Chapter Text
The light was blinding, disorienting. When it finally broke his shields, Windrunner felt time skip a second ahead, along with some lingering pain, like he had just taken a particularly hard punch to the face.
The first thing he thought after coming to was, "this isn't how the others described it." The Winterscar Prime described death as a trek into the white wastes without a suit. A bitter and hostile environment where you died a very short time after entering it. Metaphorically, there was snow almost to your waist, slowing you down while you tried to find shelter. You could try and hold your breath, but it would only provide less than a minute of warm air before you collapsed anyway.
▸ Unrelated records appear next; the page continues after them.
(* ===== verification/PvmSeats.v ===== *)
(** Seat arithmetic of the poker engine: what the ring searches return, the
    button, the blinds, and which seats a deal puts in play. *)
From stdpp Require Import base list strings sets.
From Stdlib Require Import ZArith Lia.
From S2P Require Import Prelude PvmTypes PvmEval PvmEngine.

Local Open Scope Z_scope.

(** * The ring search *)

Lemma scan_ring_first p n fuel s d k :
  (k < fuel)%nat → p ((s + k) mod n)%nat = true → (s < n)%nat →
  ∃ k0, (k0 ≤ k)%nat ∧ p ((s + k0) mod n)%nat = true
        ∧ (∀ k', (k' < k0)%nat → p ((s + k') mod n)%nat = false)
        ∧ scan_ring p n fuel s d = ((s + k0) mod n)%nat.
Proof.
  revert s k. induction fuel as [|f IH]; intros s k Hk Hp Hs; [lia|]. cbn.
  destruct (p s) eqn:E.
  { exists 0%nat. rewrite Nat.add_0_r, Nat.mod_small by done. split_and!; [lia|done|lia|done]. }
  destruct k as [|k].
  { rewrite Nat.add_0_r, Nat.mod_small in Hp by done. congruence. }
  assert (∀ j, (((s + 1) mod n + j) mod n = (s + S j) mod n)%nat) as Hmod.
  { intros j. rewrite Nat.Div0.add_mod_idemp_l. f_equal. lia. }
  destruct (IH ((s + 1) mod n)%nat k) as (k0 & Hk0 & Hp0 & Hmin & Hr).
  { lia. } { by rewrite Hmod. } { apply Nat.mod_upper_bound. lia. }
  exists (S k0). rewrite Hmod in Hp0, Hr. split_and!; [lia|done| |done].
  intros [|k'] Hk'; [by rewrite Nat.add_0_r, Nat.mod_small|].
  rewrite <-Hmod. apply Hmin. lia.
Qed.

Lemma scan_ring_lt p n fuel s d :
  (s < n)%nat → (d < n)%nat → (scan_ring p n fuel s d < n)%nat.
Proof.
  revert s. induction fuel as [|f IH]; intros s Hs Hd; cbn; [done|].
  destruct (p s); [done|]. apply IH; [apply Nat.mod_upper_bound; lia|done].
Qed.

(** Every seat [j] is [k] steps past [seat + 1] for some [k < n], and for
    [k < n - 1] unless it is [seat] itself. *)
Lemma ring_offset n seat j :
  (seat < n)%nat → (j < n)%nat →
  ∃ k, (k < n)%nat ∧ (((seat + 1) mod n + k) mod n = j)%nat ∧ (j ≠ seat → k < n - 1)%nat.
Proof.
  intros Hs Hj.
  destruct (decide (seat < j)%nat).
  - exists (j - seat - 1)%nat. split_and!; [lia| |lia].
    rewrite Nat.Div0.add_mod_idemp_l.
    replace (seat + 1 + (j - seat - 1))%nat with j by lia. by apply Nat.mod_small.
  - exists (n - 1 - (seat - j))%nat. split_and!; [lia| |lia].
    rewrite Nat.Div0.add_mod_idemp_l.
    replace (seat + 1 + (n - 1 - (seat - j)))%nat with (j + 1 * n)%nat by lia.
    rewrite Nat.Div0.mod_add. by apply Nat.mod_small.
Qed.

Lemma ring_not_self n seat k :
  (seat < n)%nat → (k < n - 1)%nat → (((seat + 1) mod n + k) mod n ≠ seat)%nat.
Proof.
  intros Hs Hk. rewrite Nat.Div0.add_mod_idemp_l.
  destruct (decide (seat + 1 + k < n)%nat).
  - rewrite Nat.mod_small by done. lia.
  - replace (seat + 1 + k)%nat with (seat + 1 + k - n + 1 * n)%nat by lia.
    rewrite Nat.Div0.mod_add, Nat.mod_small by lia. lia.
Qed.

(** The search from the seat after [seat] finds a seat satisfying [p] when
    there is one, and another seat than [seat] when there is another. *)
Lemma ring_search_spec p n seat j :
  (seat < n)%nat → (j < n)%nat → p j = true →
  let r := scan_ring p n n ((seat + 1) mod n)%nat seat in
  (r < n)%nat ∧ p r = true ∧ (j ≠ seat → r ≠ seat).
Proof.
  intros Hs Hj Hp r. destruct (ring_offset n seat j Hs Hj) as (k & Hk & Hkj & Hne).
  destruct (scan_ring_first p n n ((seat + 1) mod n)%nat seat k) as (k0 & Hle & Hp0 & _ & Hr).
  { done. } { by rewrite Hkj. } { apply Nat.mod_upper_bound. lia. }
  unfold r. rewrite Hr. split_and!; [apply Nat.mod_upper_bound; lia|done|].
  intros Hjs. apply ring_not_self; [done|]. specialize (Hne Hjs). lia.
Qed.

Lemma next_active_spec s seat j :
  (seat < num_players s)%nat → (j < num_players s)%nat → live s j = true →
  (next_active s seat < num_players s)%nat ∧ live s (next_active s seat) = true
  ∧ (j ≠ seat → next_active s seat ≠ seat).
Proof. apply ring_search_spec. Qed.

Lemma next_active_lt s seat :
  (seat < num_players s)%nat → (next_active s seat < num_players s)%nat.
Proof. intros. apply scan_ring_lt; [apply Nat.mod_upper_bound; lia|done]. Qed.

Lemma next_in_round_lt s seat :
  (seat < num_players s)%nat → (next_active_in_round s seat < num_players s)%nat.
Proof. intros. apply scan_ring_lt; [apply Nat.mod_upper_bound; lia|done]. Qed.

(** * Counting *)

Lemma elem_of_seats s i : i ∈ seats s ↔ (i < num_players s)%nat.
Proof. unfold seats. rewrite elem_of_seq. lia. Qed.

Lemma seats_nodup s : NoDup (seats s).
Proof. apply NoDup_seq. Qed.

(** * The button *)

Lemma nth_playable_in p l seen target :
  nth_playable p l seen target = 0%nat ∨ nth_playable p l seen target ∈ l.
Proof.
  revert seen. induction l as [|i l IH]; intros seen; cbn; [by left|].
  destruct (p i); [case_match|]; [right; by left|..].
  - destruct (IH (seen + 1)); [by left|right; by right].
  - destruct (IH seen); [by left|right; by right].
Qed.

Lemma nth_playable_hit p l seen target :
  seen ≤ target < seen + Z.of_nat (count_if p l) → p (nth_playable p l seen target) = true.
Proof.
  unfold count_if. revert seen. induction l as [|i l IH]; intros seen; cbn; [lia|].
  destruct (p i) eqn:E; cbn -[Z.of_nat]; intros H.
  - case_match eqn:Es; [done|]. apply Z.eqb_neq in Es. apply IH. lia.
  - by apply IH.
Qed.

Lemma button_lt s : (0 < num_players s)%nat → (button_for_hand s < num_players s)%nat.
Proof.
  intros. unfold button_for_hand. case_match; [done|].
  edestruct (nth_playable_in (live s) (seats s)) as [->|H1]; [done|].
  by apply elem_of_seats in H1.
Qed.

(** The button is a playable seat as soon as there is one. *)
Lemma button_live s :
  (0 < count_if (live s) (seats s))%nat → live s (button_for_hand s) = true.
Proof.
  intros H. unfold button_for_hand.
  rewrite (proj2 (Nat.eqb_neq _ _)) by lia. apply nth_playable_hit.
  pose proof (Z.mod_pos_bound (wsub 64 (hand_number s) 1) (Z.of_nat (count_if (live s) (seats s)))).
  lia.
Qed.

(** * The blinds *)

(** With two seats in play the blinds fall on two different seats. *)
Lemma blinds_distinct s :
  (2 ≤ count_if (live s) (seats s))%nat → (button s < num_players s)%nat →
  (sb_seat s < num_players s)%nat ∧ (bb_seat s < num_players s)%nat ∧ sb_seat s ≠ bb_seat s.
Proof.
  intros H2 Hb.
  assert (sb_seat s < num_players s)%nat as Hsb.
  { unfold sb_seat. case_match; [done|by apply next_active_lt]. }
  destruct (count_if_two _ _ H2 (seats_nodup s)) as (x & y & Hx & Hy & Hxy & Px & Py).
  rewrite elem_of_seats in Hx, Hy.
  assert (∃ j, (j < num_players s)%nat ∧ live s j = true ∧ j ≠ sb_seat s) as (j & Hj & Pj & Hne).
  { destruct (decide (x = sb_seat s)); [exists y|exists x]; split_and!; congruence || done. }
  destruct (next_active_spec s (sb_seat s) j Hsb Hj Pj) as (? & ? & Hn).
  split_and!; [done|done|]. unfold bb_seat. intros E. by apply (Hn Hne).
Qed.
But Windrunner's own death wasn't like that at all. There was no spiritual wind or even cold; nothing tearing away at his substance or corroding it until it fractured. Everything around him was almost...pleasant. He couldn't help but feel like he'd gone to the afterlife in the time it took for his mind to recover from his shields being broken. He didn't even get to experiment with being a disembodied soul before he was destroyed. That was annoying, but he supposed he'd be grateful there was an afterlife.
"Transport." What? He tried to spin around, but felt no feedback. Right, just a soul. "Offer: One-way Transport." That voice somehow didn't sound like anything. No accent, no robotic tone like a drake's. If he had to guess, though, it was definitely some kind of machine. And considering they were close to a mite forge, it was probably mites.
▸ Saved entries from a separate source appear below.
(* ===== verification/PvmShowdown.v ===== *)
(** The showdown of the poker engine: what one iteration of the side-pot loop
    does, that the loop ends within its fuel, and who is paid how much. *)
From stdpp Require Import base list strings sets.
From Stdlib Require Import ZArith Lia.
From S2P Require Import Prelude PvmTypes PvmEval PvmEngine PvmSeats PvmLedger.

Local Open Scope Z_scope.

Lemma foldl_seq_S {A} (f : A → nat → A) a n :
  foldl f a (seq 0 (S n)) = f (foldl f a (seq 0 n)) n.
Proof. by rewrite seq_S, foldl_app. Qed.

(** * The level of a layer *)

Lemma layer_level_spec n rem :
  let lv := layer_level n rem in
  lv ≤ umax 32
  ∧ (lv = umax 32 ∨ ∃ i, (i < n)%nat ∧ rem !!! i = lv ∧ 0 < lv)
  ∧ (∀ j, (j < n)%nat → 0 < rem !!! j → lv ≤ rem !!! j ∨ lv = umax 32 ∧ umax 32 ≤ rem !!! j).
Proof.
  unfold layer_level. induction n as [|n (IH1 & IH2 & IH3)]; [cbn; split_and!; lia || by left|].
  rewrite foldl_seq_S. set (lv := foldl _ _ _) in *. clearbody lv.
  destruct ((0 <? rem !!! n) && (rem !!! n <? lv)) eqn:E.
  - apply andb_true_iff in E as [E1%Z.ltb_lt E2%Z.ltb_lt]. split_and!; [lia| |].
    + right. exists n. split_and!; lia.
    + intros j Hj Hp. destruct (decide (j = n)) as [->|]; [lia|].
      destruct (IH3 j ltac:(lia) Hp); lia.
  - split_and!; [done| |].
    + destruct IH2 as [|(i & ? & ? & ?)]; [by left|right; exists i; split_and!; lia].
    + intros j Hj Hp. destruct (decide (j = n)) as [->|]; [|apply IH3; lia].
      apply andb_false_iff in E as [E%Z.ltb_ge|E%Z.ltb_ge]; lia.
Qed.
Great, he thought. Either the mites are in the afterlife, or I've become the party's second mite speaker.
"Offer: One-way Transport." Oh, right. It was probably waiting for some kind of response, so Windrunner tried to figure out what the soul equivalent of speaking was. Maybe just thinking real hard.
His first attempt turned out as a message of agreement. Basically a "sure, sounds good." That wasn't ideal, but the mites were supposed to be trustworthy, so he didn't backtrack. He did manage to tack on an extra message of confusion. “What's this 'offer' mean, anyway?"
> Offer accepted.
> Offer: One-way Transport. (Vehicle: Wave-stabilized Fractal Echo.) (Quantity: 1)
> Payment Required: Human Fractal Echo (Service: Return when able.)
> Offer: One-
> Repeat message aborted.
That...well, Windrunner had read stories and myths about mite-speakers, but this sounded relatively straightforward. He hadn't gotten any answers, really, but this was familiar mite terminal language. He'd never gone to a mite forge himself, and rarely talked to Undersider knights, so whether this was par for the course was anyone's guess.
The trade seemed bizarrely favorable, but he wasn't going to complain. “Return when able” probably meant to just communicate with mites after the fight was over. He couldn't really do anything else for the mites, which probably factored into their deal.
He sent a message of agreement again, and he felt something happen. Whatever cousin to soul sight he was using right now, it got hemmed in. Hopefully that meant he was getting put into armor instead of just someone's extra soul fractal. Assuming that they made it to the forge to pick him up.
The others were still up against one or Feathers and down a clan lord...he hoped Keith had finished off To’Sefit. Even one Feather was a lot for him to handle without Wrath to help him tag-team.
> Fractal Echo assembled.
> Chambering acausal cannon...100%
> Constructing acausal bridge...100%
> Generating mission summary. Appending "Information on Acausal Physics, vol. 1".
> Goodbye, Human Echo. Find a way back. (File: 5 GB)
That caught him off guard. He'd brushed over the "one-way" in the first few messages; of course it would be one way! He'd be going into a soul fractal and be taken out of whatever storage they had him in! This was starting to sound like he was going to lose all contact with the offer maker entirely, which meant it either wasn't mites or they were sending him off somewhere else. Not back to the other knights. Not back to help.
"Where are you sending me?"
The only answer he got was a sense of acceleration, starting off slow before spiking and cutting out.